Aparentemente estoy impecable: la cabeza alta, el busto erguido, los brazos en reposo y una ropa bonita dan el pego. Al estar tan inmóvil, mi cuerpo, este embustero, no deja que nada se note. Tiene aún buen aspecto, casi altivo. Nadie podría creer su proyecto de destrucción, su intención de hacerme desaparecer.
Es demasiado, no soporto más su reflejo y ese buen aspecto tan mentiroso. El cara a cara es insoportable. De golpe, le doy la espalda y, con el pie que aún me responde, cierro la puerta. A él, que se ha vuelto mi peor enemigo, a pesar de que nos quisimos tanto, de que fuimos tan cómplices. Es él quien me asesina. Este cuerpo caníbal que se divorcia de mí. Llegué hasta el final de mis fuerzas por él.
Era un todo, con mi alma y mi cuerpo. Sin ser uno más sagrado o más sumiso al otro. Mi intimidad y mi identidad anidan en él. No existe una moral específica en el cuerpo. En él nace mi vitalidad. Me encantaba cuando se emancipaba en el amor. Hoy permanece mudo frente al deseo. Ya no quiero este triángulo: él y Charcot contra mí. Mi cuerpo se ha vendido, es un agente de la ELA.
Me encantaba doblar los brazos, las piernas... Revolcarme entre las olas. Calentarme al sol. Darle el pecho a mi hija. Dormirme con la ventana abierta para sentir el frescor de la noche sobre la piel. Aspirar el aire cálido. El olor del huerto y de las manzanas caídas. El de la hierba cortada. Hasta que mi cuerpo acabe saturado de estas sensaciones. Vibrar con una sonata de Bach o el cuadro de Caillebotte “Los acuchilladores de parqué”. Hasta tener la carne de gallina. Nadar, bailar, hacer el amor sin impedimentos, lavarme el cuerpo, el cabello, frotarme la piel. Ponerme a cuatro patas. Estirar la espalda para meditar.
Al domingo siguiente a que me dieran el diagnóstico, antes de ir al mercado, le digo a Rémy: “Sabes..., lo sabes..., que yo no voy a salir adelante con esto”. “Sí, lo sé”. Y entierra la nariz en mi cuello para ocultar los ojos.

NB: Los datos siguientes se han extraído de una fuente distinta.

(* ===== verification/Model.v ===== *)
(** * Model: the version-agnostic internal types (internal/modelhub)

    One record per Go struct, with the fields of the struct in its order, and
    one inductive type per enumeration, with the constants in their order.
    Slices are lists, maps are [gmap]s, an optional pointer is an [option];
    [time.Time] is an instant in nanoseconds with 0 for the zero time, int and
    int64 are [Z].  The zero values that composite literals leave implicit are
    the [zero_*] definitions. *)

From stdpp Require Import base gmap strings list.
From S2P Require Import Prelude.

(** ** Time *)

Definition Time := Z.
Definition time_IsZero (t : Time) : bool := Z.eqb t 0.
Definition Second : Z := 1000000000.

(** ** Pointers compared by identity

    Where the source compares pointers with [==] the model keeps the address
    beside the pointee. *)

Record Ptr (A : Type) := MkPtr { ptr_addr : positive; ptr_val : A }.
Arguments MkPtr {A} _ _.
Arguments ptr_addr {A} _.
Arguments ptr_val {A} _.

(** p == q on two possibly-nil pointers: both nil, or the same address. *)
Definition ptr_eq {A} (p q : option (Ptr A)) : bool :=
  match p, q with
  | None, None => true
  | Some p, Some q => Pos.eqb (ptr_addr p) (ptr_addr q)
  | _, _ => false
  end.

(** ** Containers (internal/modelhub/container.go) *)

Record TtyStage := { ts_Script : string; ts_RunOn : string }.

Record ContainerTty := {
  ct_Prompt : string;
  ct_OnInit : list TtyStage;
  ct_LogFile : string;
  ct_LogLevel : string
}.

(** The IsEmpty method of ContainerTty, defined on a nil receiver too. *)
Definition ContainerTty_IsEmpty (t : option ContainerTty) : bool :=
  match t with
  | None => true
  | Some t =>
      String.eqb (ct_Prompt t) "" && String.eqb (ct_LogFile t) "" && String.eqb (ct_LogLevel t) ""
      && forallb (fun s => String.eqb (ts_Script s) "" && String.eqb (ts_RunOn s) "") (ct_OnInit t)
  end.

Record ContainerSecretRef := {
  csr_Name : string; csr_Realm : string; csr_Space : string;
  csr_Stack : string; csr_Cell : string
}.

Record ContainerSecret := {
  sec_Name : string;
  sec_FromFile : string;
  sec_FromEnv : string;
  sec_SecretRef : option ContainerSecretRef;
  sec_MountPath : string
}.

Record VolumeRef := {
  vr_Name : string; vr_Realm : string; vr_Space : string; vr_Stack : string
}.

Record VolumeMount := {
  vm_Kind : string;
  vm_Source : string;
  vm_Target : string;
  vm_VolumeRef : option (Ptr VolumeRef);
  vm_ReadOnly : bool;
  vm_SizeBytes : Z;
  vm_Mode : Z;
  vm_Ensure : bool
}.

Record ContainerRepo := {
  repo_Name : string; repo_Target : string; repo_Branch : string;
  repo_Ref : string; repo_URL : string; repo_Required : bool
}.

Record GitIdentity := { gi_Name : string; gi_Email : string }.

Record ContainerGit := {
  git_Author : option GitIdentity;
  git_Committer : option GitIdentity;
  git_SigningKey : string;
  git_Sign : list string;
  git_AllowedSigners : string
}.

Record ContainerCapabilities := { cap_Drop : list string; cap_Add : list string }.

Record ContainerTmpfsMount := {
  tm_Path : string; tm_SizeBytes : Z; tm_Options : list string
}.

Record ContainerResources := {
  res_MemoryLimitBytes : option Z;
  res_CPUShares : option Z;
  res_PidsLimit : option Z
}.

Mi cerebro parece hecho de encaje, tiene pequeños agujeros por todas partes. Soy capaz de concentrarme plenamente cuando es necesario que afirme y defienda mi elección de adelantar la muerte y, sin embargo, me derriba una dispersión del espíritu cuando desciendo de mi caballo de batalla y me dejo ir...
No me he podido permitir el lujo de atiborrarme de vida. Mis incapacidades y mi dependencia me comen. Mi cuerpo me devora. Yo no puedo vivir sin deseos. Este silencio bienvenido los adormece, los anestesia, hasta hacerlos desaparecer. Así que bajo los brazos, tanto en sentido literal como figurado, mi dolor existencial es indescriptible.
En una cena imprevista, frente a la playa, una banda de jóvenes músicos toca. Me fluyen las lágrimas sin que pueda detenerlas y sin que sepa la causa. No estoy triste, simplemente lloro. Estoy aquí, mañana ya no estaré, pero seguirán existiendo... Suelto amarras. Ya no busco decir lo inefable, ni el consuelo imposible para mí, ni para los demás. No hablamos en serio cuando vamos a morir.